Koma.id– Pernyataan Menteri Perencanaan Pembangunan Nasional/Kepala Bappenas, Rachmat Pambudy, yang menilai program Makan Bergizi Gratis (MBG) lebih mendesak dibandingkan pembukaan lapangan kerja, memantik perdebatan luas di ruang publik.
Apalagi ucapan tersebut muncul di tengah menguatnya tekanan ekonomi, meningkatnya kebutuhan kerja dan tuntutan kesejahteraan masyarakat.
Rachmat mengungkapkan bahwa dirinya pernah diminta membandingkan urgensi MBG dengan penciptaan lapangan kerja. Kedua program sama-sama penting, namun MBG dinilai lebih mendesak untuk segera dijalankan di era pemerintahan Presiden Prabowo Subianto. Alasannya, pemenuhan gizi dianggap sebagai fondasi dasar pembangunan sumber daya manusia.

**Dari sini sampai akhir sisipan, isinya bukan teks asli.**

(* ===== verification/Cost.v ===== *)
(** * Cost

    internal/supervisor/cost.go: polling the usage of the model providers,
    the daily buckets kept in the [costs] table, the estimate of a session's
    cost when a provider cannot be asked, and the totals per project.  The HTTP
    exchange, the JSON decoders and the parsing of dates are arguments. *)

From S2P Require Import Prelude GoStd SqlStore Commands Config SessionTracker.

Definition providerAnthropic : string := "anthropic".
Definition providerOpenAI : string := "openai".

Record usageRow := mkUsage {
  ur_Provider : string; ur_Model : string; ur_Project : string; ur_Date : string;
  ur_Tokens : Z; ur_CostUSD : Float64.t }.
Record CostRow := mkCostRow {
  crow_id : string; crow_provider : string; crow_model : string; crow_date : string;
  crow_tokens : Z; crow_cost_usd : Float64.t }.
#[export] Instance cost_row_key : RowKey CostRow := crow_id.
Record CostBreakdown := mkBreakdown { cb_Provider : string; cb_Model : string; cb_Tokens : Z; cb_CostUSD : Float64.t }.
Record ProjectCost := mkProjectCost { pcost_Project : string; pcost_Tokens : Z; pcost_CostUSD : Float64.t }.

Record CostReport := mkReport {
  rp_Period : string; rp_TotalTokens : Z; rp_TotalCostUSD : Float64.t;
  rp_ByProvider : list CostBreakdown; rp_ByModel : list CostBreakdown; rp_ByProject : list ProjectCost;
  rp_DegradedProviders : list string }.

(** [SELECT ..., SUM(tokens), SUM(cost_usd) ... WHERE date >= ? GROUP BY ...], by
    provider and by provider and model: the rows, [None] for one that does not
    scan, and what [rows.Err] says after the last one. *)
Class CostTotals (DB E : Type) := {
  provider_totals : DB -> string -> res E (list (option CostBreakdown) * option E);
  model_totals : DB -> string -> res E (list (option CostBreakdown) * option E);
}.
Inductive totals_error (E : Type) :=
  | query_totals_failed (e : E)
  | scan_total_failed
  | totals_rows_failed (e : E).
Arguments query_totals_failed {E} e.
Arguments scan_total_failed {E}.
Arguments totals_rows_failed {E} e.

Inductive cost_error (E : Type) :=
  | begin_costs_failed (e : E)
  | prepare_cost_failed (e : E)
  | upsert_cost_failed (id : string) (e : E)
  | commit_costs_failed (e : E).
Arguments begin_costs_failed {E} e.
Arguments prepare_cost_failed {E} e.
Arguments upsert_cost_failed {E} id e.
Arguments commit_costs_failed {E} e.

Inductive fetch_error :=
  | request_failed (e : string)
  | read_response_failed (e : string)
  | provider_status (status : Z)
  | decode_failed (what e : string)
  | unsupported_provider (p : string)
  | endpoint_empty
  | build_request_failed (e : string)
  | context_done.

Module Cost.

(** ** Values decoded from JSON: the only numbers are [float64]. *)
Fixpoint asString (values : list (option value)) : string :=
  match values with
  | Some (VStr s) :: values' => if str_empty s then asString values' else s
  | _ :: values' => asString values'
  | [] => ε
  end.
Fixpoint asInt64 (values : list (option value)) : Z :=
  match values with
  | Some (VNum f) :: _ => Float64.to_i64 f
  | _ :: values' => asInt64 values'
  | [] => 0
  end.
Fixpoint asFloat64 (values : list (option value)) : Float64.t :=
  match values with
  | Some (VNum f) :: _ => f
  | _ :: values' => asFloat64 values'
  | [] => Float64.zero
  end.

(** What the source uses of [time.Parse], [Format] and [strconv.ParseInt]. *)
Class DateText := {
  is_date : string -> bool;
  parse_RFC3339 : string -> option Time.t;
  parse_epoch : string -> option Z;
  format_date : Time.t -> string;
}.

Fixpoint normalizeDate `{DateText} (values : list string) : string :=
  match values with
  | [] => ε
  | raw :: values' =>
      if str_empty raw then normalizeDate values'
      else if (10 <=? String.length raw)%nat && is_date (Strings.take_bytes 10 raw)
      then Strings.take_bytes 10 raw
      else
        match parse_RFC3339 raw with
        | Some t => format_date t
        | None =>
            match parse_epoch raw with
            | Some epoch => if 0 <? epoch then format_date (Time.FromUnix epoch) else normalizeDate values'
            | None => normalizeDate values'
            end
        end
  end.

(** ** Responses *)
Record usage_entry := mkUsageEntry { ue_Date : string; ue_Model : string; ue_Tokens : Z; ue_CostUSD : Float64.t }.
Definition json_item := gmap string value.
(** The decoders: the top level object's members as raw text, the two shapes of
    the list of usage. *)
Record decoders := mkDecoders {
  dec_object : string -> res string (gmap string string);
  dec_usage : string -> res string (list usage_entry);
  dec_items : string -> res string (list json_item) }.

Section Parse.
Context `{DateText} (dec : decoders).

Definition or_if_zero (x y : Z) : Z := if x =? 0 then y else x.
Definition anthropic_item (item : json_item) : usageRow :=
  let tokens := or_if_zero (asInt64 [item !! "tokens"%string]) (asInt64 [item !! "total_tokens"%string]) in
  let cost := asFloat64 [item !! "cost_usd"%string] in
  let cost := if Float64.eqb cost Float64.zero then asFloat64 [item !! "total_cost"%string] else cost in
  mkUsage providerAnthropic (asString [item !! "model"%string]) ε
    (normalizeDate [asString [item !! "date"%string]; asString [item !! "time"%string];
                    asString [item !! "timestamp"%string]; asString [item !! "created_at"%string]])
    tokens cost.
Definition parseAnthropicUsage (body : string) : res fetch_error (list usageRow) :=
  let? raw := res_map_err (decode_failed "anthropic response") (dec_object dec body) in
  match raw !! "usage"%string with
  | Some data =>
      let? usage := res_map_err (decode_failed "anthropic usage") (dec_usage dec data) in
      Ok ((fun row => mkUsage providerAnthropic (ue_Model row) ε (normalizeDate [ue_Date row])
             (ue_Tokens row) (ue_CostUSD row)) <$> usage)
  | None =>
      match raw !! "data"%string with
      | Some data =>
          let? usage := res_map_err (decode_failed "anthropic data") (dec_items dec data) in
          Ok (anthropic_item <$> usage)
      | None => Ok []
      end
  end.

Definition openai_item (item : json_item) : usageRow :=
  mkUsage providerOpenAI (asString [item !! "model"%string])
    (asString [item !! "project"%string; item !! "project_id"%string])
    (normalizeDate [asString [item !! "date"%string]; asString [item !! "time"%string];
                    asString [item !! "timestamp"%string]; asString [item !! "start_time"%string]])
    (or_if_zero (asInt64 [item !! "tokens"%string])
       (asInt64 [item !! "total_tokens"%string; item !! "input_tokens"%string]))
    (asFloat64 [item !! "cost_usd"%string; item !! "cost"%string]).
Definition parseOpenAIUsage (body : string) : res fetch_error (list usageRow) :=
  let? raw := res_map_err (decode_failed "openai response") (dec_object dec body) in
  match raw !! "data"%string with
  | None => Ok []
  | Some data =>
      let? usage := res_map_err (decode_failed "openai data") (dec_items dec data) in
      Ok (openai_item <$> usage)
  end.

Definition parseProviderUsage (provider body : string) : res fetch_error (list usageRow) :=
  if String.eqb provider providerAnthropic then parseAnthropicUsage body
  else if String.eqb provider providerOpenAI then parseOpenAIUsage body
  else Err (unsupported_provider provider).

(** How an exchange with a provider ends, and what becomes of it: the rows, or
    the error and whether it is worth a retry. *)
Inductive exchange :=
  | no_response (e : string)
  | cut_response (e : string)
  | response (status : Z) (body : string).
Definition fetchProviderUsage (provider : string) (x : exchange) : res (fetch_error * bool) (list usageRow) :=
  match x with
  | no_response e => Err (request_failed e, true)
  | cut_response e => Err (read_response_failed e, true)
  | response status body =>
      if (status =? 429) || (500 <=? status) then Err (provider_status status, true)
      else if (status <? 200) || (300 <=? status) then Err (provider_status status, false)
      else res_map_err (fun e => (e, false)) (parseProviderUsage provider body)
  end.
End Parse.

(** ** Retries: [fetch n] is the outcome of the [n]-th attempt, [done n] whether
    the context is done after it; the times slept between the attempts are
    returned too.  The multiplication by a millisecond wraps. *)
Definition retry_sleep (cfg : CostConfig) (attempt : nat) : Z :=
  Time.mul_duration
    (Float64.to_i64 (Float64.mul (Float64.of_Z (cc_BackoffBaseMS cfg)) (Math.Pow (Float64.of_Z 2) (Z.of_nat attempt))))
    Time.Millisecond.
Fixpoint fetch_attempts (cfg : CostConfig) (fetch : nat -> res (fetch_error * bool) (list usageRow)) (done : nat -> bool)
    (attempt left : nat) : list Z * res fetch_error (list usageRow) :=
  match fetch attempt with
  | Ok rows => ([], Ok rows)
  | Err (e, retryable) =>
      match left with
      | O => ([], Err e)
      | S left' =>
          if negb retryable then ([], Err e)
          else if done attempt then ([], Err context_done)
          else
            let '(sleeps, r) := fetch_attempts cfg fetch done (S attempt) left' in
            (retry_sleep cfg attempt :: sleeps, r)
      end
  end.
Definition fetchProviderWithRetry (cfg : CostConfig) (fetch : nat -> res (fetch_error * bool) (list usageRow))
    (done : nat -> bool) : list Z * res fetch_error (list usageRow) :=
  fetch_attempts cfg fetch done 0 (Z.to_nat (cc_MaxRetries cfg)).

Section Store.
Context {DB E : Type} `{KeyedTable DB CostRow E} `{MapRange}.

(** ** Daily buckets *)
Definition with_day (today : string) (row : usageRow) : usageRow :=
  mkUsage (ur_Provider row) (if str_empty (ur_Model row) then "unknown"%string else ur_Model row)
    (ur_Project row) (if str_empty (ur_Date row) then today else ur_Date row) (ur_Tokens row) (ur_CostUSD row).
Definition bucket_id (row : usageRow) : string :=
  (ur_Provider row +:+ "|" +:+ ur_Model row +:+ "|" +:+ ur_Date row)%stdpp.
Definition empty_usage : usageRow := mkUsage ε ε ε ε 0 Float64.zero.
Definition combine_row (today : string) (combined : gmap string usageRow) (row : usageRow) : gmap string usageRow :=
  let row := with_day today row in
  let current := default empty_usage (combined !! bucket_id row) in
  <[bucket_id row := mkUsage (ur_Provider row) (ur_Model row) (ur_Project current) (ur_Date row)
      (i64 (ur_Tokens current + ur_Tokens row)) (Float64.add (ur_CostUSD current) (ur_CostUSD row))]> combined.
Definition combine (today : string) (rows : list usageRow) : gmap string usageRow :=
  foldl (combine_row today) ∅ rows.
Definition cost_row (row : usageRow) : CostRow :=
  mkCostRow (bucket_id row) (ur_Provider row) (ur_Model row) (ur_Date row) (ur_Tokens row) (ur_CostUSD row).

Fixpoint upsert_costs (d : DB) (l : list (string * usageRow)) : res (cost_error E) DB :=
  match l with
  | [] => Ok d
  | (_, row) :: l' =>
      match upsert_row d (cost_row row) with
      | Err e => Err (upsert_cost_failed (bucket_id row) e)
      | Ok d' => upsert_costs d' l'
      end
  end.
(** [begin], [prepare] and [commit] say whether those statements fail; the
    upserts work on a copy that the commit installs. *)
Definition persistDailyBuckets (begin prepare commit : option E) (today : string) (db : option DB)
    (rows : list usageRow) : option DB * res (cost_error E) () :=
  match db, rows with
  | None, _ => (db, Ok ())
  | _, [] => (db, Ok ())
  | Some d, _ =>
      match begin, prepare with
      | Some e, _ => (db, Err (begin_costs_failed e))
      | None, Some e => (db, Err (prepare_cost_failed e))
      | None, None =>
          match upsert_costs d (range_of (combine today rows)), commit with
          | Err e, _ => (db, Err e)
          | Ok _, Some e => (db, Err (commit_costs_failed e))
          | Ok d', None => (Some d', Ok ())
          end
      end
  end.
End Store.

(** ** Session estimates *)
Section Estimates.
Context (cfg : CostConfig).
Definition providerForModel (model : string) : option string :=
  if str_empty model then None
  else match cpc_ModelRates (cc_Anthropic cfg) !! model with
       | Some _ => Some providerAnthropic
       | None => match cpc_ModelRates (cc_OpenAI cfg) !! model with
                 | Some _ => Some providerOpenAI
                 | None => None
                 end
       end.
Definition no_rate : ModelRate := mkRate Float64.zero Float64.zero.
Definition modelRate (provider model : string) : ModelRate :=
  if String.eqb provider providerAnthropic then default no_rate (cpc_ModelRates (cc_Anthropic cfg) !! model)
  else if String.eqb provider providerOpenAI then default no_rate (cpc_ModelRates (cc_OpenAI cfg) !! model)
  else no_rate.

Namun, pernyataan itu tidak berhenti pada tataran kebijakan. Di era keterbukaan informasi, publik turut menyoroti figur di balik kebijakan tersebut. Sejumlah media nasional mengutip data Laporan Harta Kekayaan Penyelenggara Negara (LHKPN) yang pernah dilaporkan Rachmat kepada Komisi Pemberantasan Korupsi (KPK).
Dari laporan itu, total harta kekayaannya tercatat sekitar Rp12,02 miliar, yang terdiri dari aset tanah dan bangunan, kendaraan, harta bergerak lainnya, serta kas.